Problem: Starting at the first line of the records below, transcribe each line exactly, ending with the line that contains "Proof. destruct r;".
### Given information ###
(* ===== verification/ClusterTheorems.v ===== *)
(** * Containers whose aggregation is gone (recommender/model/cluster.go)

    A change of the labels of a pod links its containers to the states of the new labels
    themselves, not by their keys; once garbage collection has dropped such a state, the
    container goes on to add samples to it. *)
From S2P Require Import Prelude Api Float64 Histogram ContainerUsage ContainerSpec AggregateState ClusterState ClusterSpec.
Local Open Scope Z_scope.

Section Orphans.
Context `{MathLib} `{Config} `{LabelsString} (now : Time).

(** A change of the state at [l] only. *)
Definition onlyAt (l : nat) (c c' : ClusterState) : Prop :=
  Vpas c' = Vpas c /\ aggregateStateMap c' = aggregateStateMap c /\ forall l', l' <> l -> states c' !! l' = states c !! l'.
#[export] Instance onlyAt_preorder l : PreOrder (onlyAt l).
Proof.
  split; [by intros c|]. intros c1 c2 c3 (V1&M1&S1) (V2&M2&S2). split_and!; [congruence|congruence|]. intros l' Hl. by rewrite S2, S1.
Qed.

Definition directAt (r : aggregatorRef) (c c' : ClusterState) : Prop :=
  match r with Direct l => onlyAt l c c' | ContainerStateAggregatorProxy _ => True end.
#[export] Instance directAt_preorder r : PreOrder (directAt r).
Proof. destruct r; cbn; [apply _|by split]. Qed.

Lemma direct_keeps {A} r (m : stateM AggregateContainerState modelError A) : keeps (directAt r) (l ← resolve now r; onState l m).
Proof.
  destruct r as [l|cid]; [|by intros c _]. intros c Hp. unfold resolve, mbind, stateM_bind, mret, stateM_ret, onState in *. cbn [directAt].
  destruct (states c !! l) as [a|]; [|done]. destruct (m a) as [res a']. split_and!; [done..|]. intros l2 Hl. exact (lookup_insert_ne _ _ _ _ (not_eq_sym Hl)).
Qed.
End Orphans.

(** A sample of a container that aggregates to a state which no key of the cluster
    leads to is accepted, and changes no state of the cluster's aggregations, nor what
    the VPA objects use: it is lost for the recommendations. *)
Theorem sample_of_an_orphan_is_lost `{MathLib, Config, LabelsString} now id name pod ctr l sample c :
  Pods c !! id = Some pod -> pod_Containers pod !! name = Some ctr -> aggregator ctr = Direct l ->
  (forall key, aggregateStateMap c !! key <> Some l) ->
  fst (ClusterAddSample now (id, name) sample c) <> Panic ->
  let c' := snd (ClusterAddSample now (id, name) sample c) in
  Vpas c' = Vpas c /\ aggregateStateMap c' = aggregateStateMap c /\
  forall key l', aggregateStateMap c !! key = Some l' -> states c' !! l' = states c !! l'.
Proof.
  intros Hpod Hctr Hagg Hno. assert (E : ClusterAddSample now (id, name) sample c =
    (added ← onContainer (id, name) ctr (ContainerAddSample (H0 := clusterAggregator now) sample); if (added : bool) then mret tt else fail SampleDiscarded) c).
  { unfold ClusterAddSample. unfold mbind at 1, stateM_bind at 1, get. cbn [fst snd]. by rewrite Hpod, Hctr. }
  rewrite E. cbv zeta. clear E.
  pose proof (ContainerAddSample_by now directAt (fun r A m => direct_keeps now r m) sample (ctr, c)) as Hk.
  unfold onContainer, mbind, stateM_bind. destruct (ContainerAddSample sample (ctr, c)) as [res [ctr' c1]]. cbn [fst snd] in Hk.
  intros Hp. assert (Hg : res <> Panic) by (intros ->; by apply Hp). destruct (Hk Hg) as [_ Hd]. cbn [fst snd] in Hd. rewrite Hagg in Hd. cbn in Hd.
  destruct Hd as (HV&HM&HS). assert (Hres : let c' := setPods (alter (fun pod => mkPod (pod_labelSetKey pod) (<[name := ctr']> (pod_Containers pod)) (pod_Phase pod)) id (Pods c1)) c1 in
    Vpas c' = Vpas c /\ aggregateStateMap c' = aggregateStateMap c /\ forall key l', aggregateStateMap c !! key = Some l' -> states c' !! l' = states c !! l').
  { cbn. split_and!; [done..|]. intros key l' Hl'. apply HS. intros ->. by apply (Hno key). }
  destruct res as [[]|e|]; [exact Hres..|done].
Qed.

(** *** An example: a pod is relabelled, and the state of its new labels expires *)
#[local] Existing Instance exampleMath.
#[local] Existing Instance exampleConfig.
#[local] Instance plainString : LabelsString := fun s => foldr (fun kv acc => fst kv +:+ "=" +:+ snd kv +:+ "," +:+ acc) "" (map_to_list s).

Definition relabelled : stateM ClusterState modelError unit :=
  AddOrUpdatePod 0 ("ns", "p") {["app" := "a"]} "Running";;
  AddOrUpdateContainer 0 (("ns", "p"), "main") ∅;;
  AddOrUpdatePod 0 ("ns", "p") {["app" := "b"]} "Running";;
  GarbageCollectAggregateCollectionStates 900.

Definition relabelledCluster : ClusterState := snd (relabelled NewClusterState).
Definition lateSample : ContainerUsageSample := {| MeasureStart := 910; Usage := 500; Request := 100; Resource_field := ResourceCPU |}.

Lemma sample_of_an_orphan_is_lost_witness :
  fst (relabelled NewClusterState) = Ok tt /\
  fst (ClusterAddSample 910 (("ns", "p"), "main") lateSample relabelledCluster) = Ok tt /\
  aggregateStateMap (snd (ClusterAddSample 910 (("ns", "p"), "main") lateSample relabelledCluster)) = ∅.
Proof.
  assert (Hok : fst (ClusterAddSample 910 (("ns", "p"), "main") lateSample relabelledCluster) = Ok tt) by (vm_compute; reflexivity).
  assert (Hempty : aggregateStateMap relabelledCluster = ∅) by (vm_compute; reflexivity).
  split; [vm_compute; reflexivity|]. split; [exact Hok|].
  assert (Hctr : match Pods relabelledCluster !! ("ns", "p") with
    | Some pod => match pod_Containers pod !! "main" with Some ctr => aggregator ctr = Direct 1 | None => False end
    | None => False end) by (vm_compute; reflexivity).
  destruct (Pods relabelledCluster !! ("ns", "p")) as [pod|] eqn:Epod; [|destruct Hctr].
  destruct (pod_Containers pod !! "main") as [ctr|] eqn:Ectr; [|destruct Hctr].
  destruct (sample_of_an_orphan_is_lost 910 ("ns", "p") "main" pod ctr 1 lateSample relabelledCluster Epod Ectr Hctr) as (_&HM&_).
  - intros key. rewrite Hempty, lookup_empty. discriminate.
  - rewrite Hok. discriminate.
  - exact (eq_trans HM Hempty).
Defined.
###
Answer to this exercise:
(* ===== verification/ClusterTheorems.v ===== *)
(** * Containers whose aggregation is gone (recommender/model/cluster.go)

    A change of the labels of a pod links its containers to the states of the new labels
    themselves, not by their keys; once garbage collection has dropped such a state, the
    container goes on to add samples to it. *)
From S2P Require Import Prelude Api Float64 Histogram ContainerUsage ContainerSpec AggregateState ClusterState ClusterSpec.
Local Open Scope Z_scope.

Section Orphans.
Context `{MathLib} `{Config} `{LabelsString} (now : Time).

(** A change of the state at [l] only. *)
Definition onlyAt (l : nat) (c c' : ClusterState) : Prop :=
  Vpas c' = Vpas c /\ aggregateStateMap c' = aggregateStateMap c /\ forall l', l' <> l -> states c' !! l' = states c !! l'.
#[export] Instance onlyAt_preorder l : PreOrder (onlyAt l).
Proof.
  split; [by intros c|]. intros c1 c2 c3 (V1&M1&S1) (V2&M2&S2). split_and!; [congruence|congruence|]. intros l' Hl. by rewrite S2, S1.
Qed.

Definition directAt (r : aggregatorRef) (c c' : ClusterState) : Prop :=
  match r with Direct l => onlyAt l c c' | ContainerStateAggregatorProxy _ => True end.
#[export] Instance directAt_preorder r : PreOrder (directAt r).
Proof. destruct r; cbn; [apply _|by split]. Qed.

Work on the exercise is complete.